Overview

Sirolimus Treatment Of Patients With SLE

Status:
Not yet recruiting
Trial end date:
2025-09-01
Target enrollment:
0
Participant gender:
All
Summary
Phase II Double-blind, placebo-controlled, randomized treatment trial with two arms: one SIROLIMUS arm with 92 patients and one placebo arm with 92 patients. The safety and therapeutic efficacy of SIROLIMUS will be determined within a dosage range of 1 mg/day to 4 mg/day, which will be titrated to tolerance during an initial 3-month open label period, relative to placebo in SLE patients over 12 months followed by a 1-month washout.

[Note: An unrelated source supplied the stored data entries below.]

(** * Solid-mechanics Lagrangian FEM kernels (GEOSX mini-app)

    A shallow embedding of [SolidMechanicsLagrangianFEMKernels]: the monolithic
    kernels [ObjectOfArraysKernel] and [ArrayOfObjectsKernel], and the split
    kernels [ArrayOfObjects_KinematicKernel], [ConstitutiveUpdateKernel] and
    [ArrayOfObjects_IntegrationKernel].

    The kernels compute in [real64].  The embedding is written once over an
    interface [Real64] of the arithmetic the kernels use, and is read at two
    instances: the real numbers (exact arithmetic, for the algebraic laws) and
    IEEE binary64 (the primitive floats, on which the kernels can be run).

    Arrays reached through the layout accessors ([idevStressData(k,q,i)],
    [idNdX_x(k,q,a)], ...) are functions of their indices; the storage order
    selected in [Layout.hpp] is not part of the model.  The parallel
    [forall_in_set] is the sequential loop over the element list.  The
    element-to-node map is the explicit one (the build without
    [STRUCTURED_GRID]); the [_Shape] kernels, which differ only in computing
    the shape-function derivatives on the fly, are not embedded. *)

From Stdlib Require Import List Arith Bool Lia ZArith Permutation.
From Stdlib Require Import Reals Lra.
From Stdlib Require Import Floats.
Import ListNotations.

Set Implicit Arguments.

(** ** The arithmetic of [real64] *)

Class Real64 (T : Type) : Type := {
  r_zero : T;            (* 0.0 *)
  r_one : T;             (* 1.0 *)
  r_half : T;            (* 0.5 *)
  r_two : T;             (* 2.0 *)
  r_three : T;           (* 3.0 *)
  r_add : T -> T -> T;
  r_sub : T -> T -> T;
  r_mul : T -> T -> T;
  r_div : T -> T -> T
}.

Declare Scope r64_scope.
Delimit Scope r64_scope with r64.
Infix "+" := r_add : r64_scope.
Infix "-" := r_sub : r64_scope.
Infix "*" := r_mul : r64_scope.
Infix "/" := r_div : r64_scope.

(** Exact arithmetic. *)
#[export] Instance Real64_R : Real64 R := {|
  r_zero := 0%R; r_one := 1%R; r_half := (1 / 2)%R; r_two := 2%R; r_three := 3%R;
  r_add := Rplus; r_sub := Rminus; r_mul := Rmult; r_div := Rdiv
|}.

(** IEEE 754 binary64. *)
#[export] Instance Real64_float : Real64 float := {|
  r_zero := 0%float; r_one := 1%float; r_half := 0.5%float;
  r_two := 2%float; r_three := 3%float;
  r_add := PrimFloat.add; r_sub := PrimFloat.sub;
  r_mul := PrimFloat.mul; r_div := PrimFloat.div
|}.

(** Array store [a(i) = v]. *)
Definition upd {A : Type} (f : nat -> A) (i : nat) (v : A) : nat -> A :=
  fun j => if j =? i then v else f j.

(** Selection of the x, y or z member of an object-of-arrays triple. *)
Definition comp3 {A : Type} (x y z : A) (i : nat) : A :=
  match i with 0 => x | 1 => y | _ => z end.

Definition LOCAL_DIM : nat := 3.

Section MatrixMath.

Context {T : Type} {RT : Real64 T}.
Local Open Scope r64_scope.

(** [real64 A[LOCAL_DIM][LOCAL_DIM]] *)
Record mat3 : Type := Mat3 {
  m00 : T; m01 : T; m02 : T;
  m10 : T; m11 : T; m12 : T;
  m20 : T; m21 : T; m22 : T
}.
(* ===== verification/Queue.v ===== *)
(** * The bounded ingestion queue

    [services/ingestion/queue/queue.go]. [Queue], [Lease] and [Batch] are the
    structs of the source; the [persisted] channel of a batch is shared between
    the stream handler that waits on it and the queued copy that [Commit]
    closes, so it is a name into a heap of channels ([chans], [true] when
    closed). The methods' critical sections are functions; the waiting loops of
    [Acquire] and [Dequeue] are the consumers of [Module Concurrent]. *)
From stdpp Require Import base option list gmap strings.
From Stdlib Require Import ZArith Lia.
From S2P Require Import Prelude Proto.

Module Queue.

Definition ErrFull : string := "ingestion queue is full".

Record Batch := {
  TenantID : string;
  ClusterID : string;
  AgentInstance : string;
  SessionID : string;
  ReceivedAt : Time;
  ObservationSet : option ObservationBatch;
  persisted : option nat
}.

(** [items] holds pointers; [None] is a nil batch. *)
Record Queue := {
  items : list (option Batch);
  capacity : Z;
  inFlight : Z;
  ready : bool
}.

Record Lease := { lease_items : list (option Batch); once : bool }.

Abbreviation chans := (gmap nat bool) (only parsing).

Definition New (capacity : Z) : Queue :=
  {| items := []; capacity := if capacity <? 1 then 1 else capacity; inFlight := 0; ready := false |}.

Definition signalLocked (q : Queue) : Queue :=
  {| items := items q; capacity := capacity q; inFlight := inFlight q; ready := true |}.

(** [cloneBatch] copies the struct; the copy shares the channel. *)
Definition cloneBatch (b : option Batch) : option Batch := b.

Definition TryEnqueue (b : option Batch) (q : Queue) : res string Queue :=
  if capacity q <=? Z.of_nat (length (items q)) + inFlight q then Err ErrFull
  else Ok (signalLocked
    {| items := items q ++ [cloneBatch b]; capacity := capacity q;
       inFlight := inFlight q; ready := ready q |}).

(** The locked section of one turn of [Acquire]; [None] is an empty queue, on
    which the caller waits for [ready] or its context. *)
Definition Acquire (max : Z) (q : Queue) : option (Lease * Queue) :=
  let max := if max <? 1 then 1 else max in
  match items q with
  | [] => None
  | _ :: _ =>
      let count := Z.min max (Z.of_nat (length (items q))) in
      let leased := take (Z.to_nat count) (items q) in
      Some ({| lease_items := leased; once := false |},
            signalLocked
              {| items := drop (Z.to_nat count) (items q); capacity := capacity q;
                 inFlight := inFlight q + count; ready := ready q |})
  end.

Definition Items (l : Lease) : list (option Batch) := lease_items l.

(** [markPersisted] closes the channel if there is one; a nil receiver and a
    channel that is already closed panic ([None]). *)
Definition markPersisted (b : option Batch) (cs : chans) : option chans :=
  match b with
  | None => None
  | Some b =>
      match persisted b with
      | None => Some cs
      | Some c => match cs !! c with Some false => Some (<[c := true]> cs) | _ => None end
      end
  end.
Fixpoint markAll (bs : list (option Batch)) (cs : chans) : option chans :=
  match bs with
  | [] => Some cs
  | b :: bs' => match markPersisted b cs with Some cs' => markAll bs' cs' | None => None end
  end.

Definition Commit (l : Lease) (q : Queue) (cs : chans) : option (Lease * Queue * chans) :=
  if once l then Some (l, q, cs)
  else match markAll (lease_items l) cs with
       | None => None
       | Some cs' =>
           Some ({| lease_items := lease_items l; once := true |},
                 signalLocked
                   {| items := items q; capacity := capacity q;
                      inFlight := inFlight q - Z.of_nat (length (lease_items l)); ready := ready q |},
                 cs')
       end.

Definition Retry (l : Lease) (q : Queue) : Lease * Queue :=
  if once l then (l, q)
  else ({| lease_items := lease_items l; once := true |},
        signalLocked
          {| items := lease_items l ++ items q; capacity := capacity q;
             inFlight := inFlight q - Z.of_nat (length (lease_items l)); ready := ready q |}).

Definition Dequeue (max : Z) (q : Queue) : option (list (option Batch) * Queue) :=
  let max := if max <? 1 then 1 else max in
  match items q with
  | [] => None
  | _ :: _ =>
      let count := Z.min max (Z.of_nat (length (items q))) in
      let rest := drop (Z.to_nat count) (items q) in
      let q' := {| items := rest; capacity := capacity q; inFlight := inFlight q; ready := ready q |} in
      Some (take (Z.to_nat count) (items q), match rest with [] => q' | _ => signalLocked q' end)
  end.

Definition Depth (q : Queue) : Z := Z.of_nat (length (items q)).
Definition InFlight (q : Queue) : Z := inFlight q.
Definition Capacity (q : Queue) : Z := capacity q.

Definition with_channel (b : Batch) (c : option nat) : Batch :=
  {| TenantID := TenantID b; ClusterID := ClusterID b; AgentInstance := AgentInstance b;
     SessionID := SessionID b; ReceivedAt := ReceivedAt b; ObservationSet := ObservationSet b;
     persisted := c |}.
(** [make(chan struct{})] allocates an unused name. *)
Definition new_chan (cs : chans) : nat := fresh (dom cs : gset nat).
Definition EnablePersistenceNotification (b : Batch) (cs : chans) : Batch * chans :=
  match persisted b with
  | Some _ => (b, cs)
  | None => (with_channel b (Some (new_chan cs)), <[new_chan cs := false]> cs)
  end.
(** Whether a receive on [Persisted()] returns at once. *)
Definition Persisted (b : Batch) (cs : chans) : bool :=
  match persisted b with
  | None => true
  | Some c => match cs !! c with Some true => true | _ => false end
  end.

(** ** Interleaving semantics: producers, consumers and lease holders *)

Module Concurrent.

(** A consumer call: about to take the lock, waiting in its [select], returned.
    [dequeue] tells [Dequeue] from [Acquire]. *)
Inductive consumer :=
| Run (dequeue : bool) (max : Z)
| Wait (dequeue : bool) (max : Z)
| Returned.

Record world := World {
  wq : Queue;
  wleases : list Lease;
  wchans : chans;
  wconsumers : list consumer
}.

Definition take_ready (q : Queue) : Queue :=
  {| items := items q; capacity := capacity q; inFlight := inFlight q; ready := false |}.

(** Producers enqueue batches with a channel of their own, as the stream
    handler does; a full queue leaves everything but the channel unchanged. *)
Inductive step : world → world → Prop :=
| step_enqueue q ls cs ks b q' :
    persisted b = None →
    TryEnqueue (Some (EnablePersistenceNotification b cs).1) q = Ok q' →
    step (World q ls cs ks) (World q' ls (EnablePersistenceNotification b cs).2 ks)
| step_enqueue_full q ls cs ks b e :
    TryEnqueue (Some (EnablePersistenceNotification b cs).1) q = Err e →
    step (World q ls cs ks) (World q ls (EnablePersistenceNotification b cs).2 ks)
| step_call q ls cs ks d m : step (World q ls cs ks) (World q ls cs (ks ++ [Run d m]))
| step_acquire q ls cs ks i m l q' :
    ks !! i = Some (Run false m) → Acquire m q = Some (l, q') →
    step (World q ls cs ks) (World q' (ls ++ [l]) cs (<[i := Returned]> ks))
| step_dequeue q ls cs ks i m bs q' :
    ks !! i = Some (Run true m) → Dequeue m q = Some (bs, q') →
    step (World q ls cs ks) (World q' ls cs (<[i := Returned]> ks))
| step_block q ls cs ks i d m :
    ks !! i = Some (Run d m) → items q = [] →
    step (World q ls cs ks) (World q ls cs (<[i := Wait d m]> ks))
| step_wake q ls cs ks i d m :
    ks !! i = Some (Wait d m) → ready q = true →
    step (World q ls cs ks) (World (take_ready q) ls cs (<[i := Run d m]> ks))
| step_cancel q ls cs ks i d m :
    ks !! i = Some (Wait d m) →
    step (World q ls cs ks) (World q ls cs (<[i := Returned]> ks))
| step_commit q ls cs ks i l l' q' cs' :
    ls !! i = Some l → Commit l q cs = Some (l', q', cs') →
    step (World q ls cs ks) (World q' (<[i := l']> ls) cs' ks)
| step_retry q ls cs ks i l :
    ls !! i = Some l →
    step (World q ls cs ks) (World (Retry l q).2 (<[i := (Retry l q).1]> ls) cs ks).

Definition initial (capacity : Z) : world := World (New capacity) [] ∅ [].
Definition reachable (capacity : Z) (w : world) : Prop := rtc step (initial capacity) w.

The proposed study design, known as an enriched enrollment randomized withdrawal (EERW), has major advantages that (1) only people who tolerate SIROLIMUS are randomized, potentially reducing the percentage of dropouts in the randomized phase and (2) it allows participants to use an individualized dosage of study medication, which mimics clinical practice in terms of how SIROLIMUS would be administered. Healthy subjects receive no drugs and serve as controls for in vitro studies.
Phase:
Phase 2
Accepts Healthy Volunteers?
No
Details
Lead Sponsor:
State University of New York - Upstate Medical University
Treatments:
Sirolimus
Criteria
Inclusion Criteria:

1. Age > 18;

2. Male or female;

3. ≥ 4 ACR SLE classification criteria;

4. Positive ANA at a titer of ≥ 1/80;

5. Stable immunosuppressants (MMF ≤ 3 g/day, azathioprine ≤ 100 mg/day; methotrexate ≤ 15
mg/day) and/or antimalarials (hydroxychloroquine ≤ 400 mg/day) for 30 days prior to
screening; stable oral corticosteroids for 2 weeks prior to screening; ≤ 20 mg/day
prednisone or equivalent; stable belimumab for 90 days prior to screening;

6. BILAG 2004 index (3) level A disease activity in ≥ 1 organ/system except renal or
central nervous system or (ii) BILAG 2004 index level B disease activity in ≥ 2
organs/systems if no level A disease activity is present and (iii) SLEDAI ≥ 6;

7. Enrollment is approved by adjudication committee.

Exclusion Criteria:

1. Acute SLE flare threatening vital organs;

2. Pregnant or lactating;

3. Female subjects who are planning to become pregnant during the study or within 3
months after last dosing or male subjects who are considering fathering a child within
3 months after last dosing;

4. Abnormal laboratory test results: hemoglobin ≤ 8 g/L (8 g/dL), platelet count ≤ 70 x
109/L (70,000 cells/mm³), white blood cell count ≤ 2.0 x 109/L (2,000 cells/mm³),
neutrophils: ≤ 1.5 X 109/L, proteinuria > 3 g/day measured by 24 hour collection or
spot urine protein to creatinine ratio of >3;

5. Glomerular filtration rate (GFR) < 50 mL/min/1.73 m², any other clinically significant
abnormal screening laboratory results as evaluated by the Investigator;

6. Moderately serious or serious comorbidities (e.g., diabetes mellitus, congestive heart
failure, chronic obstructive pulmonary disease, chronic renal insufficiency) that in
investigator's opinion confers high risk for adverse events;

7. Patients receiving cyclophosphamide within 3 months;

8. Active chronic infections (e.g., HIV, hepatitis B virus, hepatitis C virus,
mycobacteria); patients with oral steroid-dependent asthma;

9. Infections requiring intravenous antibiotics within a month or oral antibiotics within
two weeks of screening;

10. Patients taking (unwilling or unable to stop) NAC or other antioxidants within 1 month
of screening (which is considered sufficient time to revert GSH to pre-treatment
levels;

11. Patients receiving rituximab within 12 months or other biologic therapy within five
half lives;

12. Patients receiving mTOR inhibitors (rapamycin/sirolimus, everolimus);

13. Patients enrolled in other interventional trials.